A pergunta que não quer calar: denunciar a violência contra a mulher para quem?
A violência contra a mulher é uma questão alarmante e persistente em nossa sociedade, refletindo não apenas a desigualdade de gênero, mas também a interseccionalidade que torna algumas mulheres mais vulneráveis do que outras e as mulheres negras são as mais atingidas por essa violência, enfrentando uma realidade ainda mais cruel e desumanizadora. A Lei 14.541/2023, sancionada em março de 2023, deveria ser um passo importante na proteção das mulheres, mas a realidade no estado de São Paulo revela um cenário preocupante e desesperador: muitas delegacias especializadas em atendimento a mulheres permanecem fechadas a noite e aos finais de semana, como se a violência contra as mulheres tivessem dia e hora para acontecer, já que tem no relógio marcado o momento de denunciar: horário comercial.
Dados do Fórum Brasileiro de Segurança Pública mostram que, em 2021, 66% das mulheres assassinadas no Brasil eram negras. Essa estatística alarmante evidencia que a violência de gênero não afeta todas as mulheres de maneira igual; as mulheres negras enfrentam uma combinação de racismo e machismo que as torna mais vulneráveis a diversas formas de violência, incluindo a física, sexual e psicológica. Além disso, segundo o Atlas da Violência 2021, a taxa de homicídios de mulheres negras é 2,6 vezes maior do que a de mulheres brancas.
A Lei 14.541/2023 foi criada para fortalecer a rede de proteção às mulheres, mas a ineficácia na implementação dessas medidas é um reflexo de um sistema que ainda não prioriza adequadamente a segurança e o bem-estar das mulheres, especialmente das mulheres negras.
As delegacias da mulher desempenham um papel crucial na resposta à violência de gênero. Elas oferecem um espaço onde as vítimas podem se sentir seguras para relatar abusos, buscar orientação e receber apoio psicológico e jurídico. Quando essas instituições estão fechadas, as mulheres se veem desprovidas de um recurso vital, o que pode levar ao aumento da subnotificação de casos e, consequentemente, à perpetuação da violência. Para as mulheres negras, essa realidade é ainda mais grave, pois muitas vezes enfrentam barreiras adicionais, como a desconfiança nas instituições e a falta de acesso a recursos.
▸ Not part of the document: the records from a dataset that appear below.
(* ===== verification/Checkout.v ===== *)
(** What a checkout may hand out, and what counting one out leaves alone
    ([src/src/pool.rs]).

    A lease is never empty, and its connection was dialled for it, or was idle and not
    expired when it was taken; with [test_on_check_out] it has just passed validation.
    The second half is the frame of the timeout counter: which commands do not touch it. *)

From stdpp Require Import gmap.
From S2P Require Import Prelude Manage Builder Metrics Store Waiters Inner Local Futures Balance System Scenario Closing Custody.

(** ** Where a connection comes from *)

Section fit.
Context {C E : Type} {F : Features} {R : Runtime} {M : ManageConnection C E}.
Context (cfg : PoolConfig).
(** The poll starts on occasion [t0], with [l0] idle and [g] under validation. *)
Context (t0 : nat) (l0 : list (Conn C)) (g : option (Conn C)).
Implicit Types (conn : Conn C) (h : Held C) (w : World C) (t : nat).

(** On an occasion of this poll, before [t]. *)
Definition during (t k : nat) : Prop := (t0 ≤ k < t)%nat.

(** Dialled in this poll, and stamped with a later reading of the clock. *)
Definition dialled_now t conn : Prop :=
  ∃ k k', during t k ∧ (k < k' < t)%nat ∧ connect k = Ready (Ok conn.(raw)) ∧
    conn.(created_at) = instant_now k' ∧ conn.(last_used) = instant_now k'.
(** Taken off the idle list in this poll, on a reading of the clock that it had not expired at. *)
Definition taken_now t conn : Prop :=
  conn ∈ l0 ∧ ∃ k, during t k ∧ expiry conn (instant_now k) cfg = None.
(** Validation may have changed the connection itself, not its stamps. *)
Definition stamped_as (conn conn' : Conn C) : Prop :=
  conn'.(created_at) = conn.(created_at) ∧ conn'.(last_used) = conn.(last_used).
Definition validated_now t conn conn' : Prop :=
  stamped_as conn conn' ∧ ∃ k u, during t k ∧ is_valid k conn.(raw) = (Ready (Ok u), conn'.(raw)).

(** Fit to be handed out. *)
Definition fit t conn : Prop :=
  dialled_now t conn ∨
  (∃ c, taken_now t c ∧ if cfg.(test_on_check_out) then validated_now t c conn else conn = c) ∨
  (∃ c, g = Some c ∧ validated_now t c conn).
(** Still under validation. *)
Definition on_trial t conn : Prop :=
  ∃ c, stamped_as c conn ∧ (taken_now t c ∧ cfg.(test_on_check_out) = true ∨ g = Some c).

Lemma stamped_refl conn : stamped_as conn conn.
Proof. done. Qed.
Lemma stamped_trans a b c : stamped_as a b → stamped_as b c → stamped_as a c.
Proof. unfold stamped_as. intros [] []. split; congruence. Qed.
Além disso, o não funcionamento das delegacias 24 horas pode ser interpretado como uma falta de compromisso do Estado em enfrentar a violência contra a mulher. É fundamental que as autoridades não apenas sancionem leis, mas que também garantam a infraestrutura necessária para que essas leis sejam efetivas. A falta de investimento em segurança pública e na capacitação de profissionais que atuam na área é um entrave significativo para a proteção das mulheres, sobretudo para as mulheres negras, que frequentemente não encontram apoio ou sequer rede de apoio.
A sociedade civil também tem um papel importante nesse contexto. É essencial que haja pressão contínua sobre os governantes para que cumpram suas promessas e que as mulheres, especialmente as negras, sejam ouvidas em suas demandas por segurança e justiça. Movimentos sociais, organizações não governamentais e a mídia têm a responsabilidade de manter o tema em evidência, denunciando as falhas do sistema e exigindo ações efetivas.
A violência contra a mulher é uma questão que demanda atenção urgente e ações concretas, especialmente quando consideramos que as mulheres negras e periféricas são as que mais sofrem e morrem vítimas de feminicídio no Brasil. Dados alarmantes revelam que, segundo o Anuário Brasileiro de Segurança Pública, as mulheres negras representam uma parcela significativa das vítimas de feminicídio, evidenciando uma interseccionalidade entre raça, classe e gênero que agrava essa realidade. A Lei 14.541/2023 representa um avanço importante na luta contra violência de gênero, mas sua eficácia depende da implementação.
É hora de exigir que o Estado cumpra seu papel de proteger as mulheres, sobretudo aquelas que enfrentam todas as violências possíveis seja por ausência de estado e não garantia de direitos, essas são as maiorias destituídas de direitos – mulheres pobres e periféricas, o estado precisa garantir que todas tenham acesso a um sistema de justiça que funcione de fato. Somente assim poderemos avançar na luta contra a violência de gênero e construir uma sociedade mais justa e igualitária, onde todas as mulheres, independentemente de sua cor ou origem, possam viver sem medo e com dignidade, pois a vida começa quando a violência acaba.
Aline Barbosa, mulher negra, mãe e periférica, graduada em Licenciatura História com Especialização em Educação em Direitos Humanos na Universidade Federal do ABC. Atuei no movimento negro e coordenei os comitês antirracista no Brasil. Coautora do livro: Do ensino superior á OAB: Cotas Ético-Raciais no enfrentamento do racismo institucional. hoje sou apenas uma mulher negra em movimento.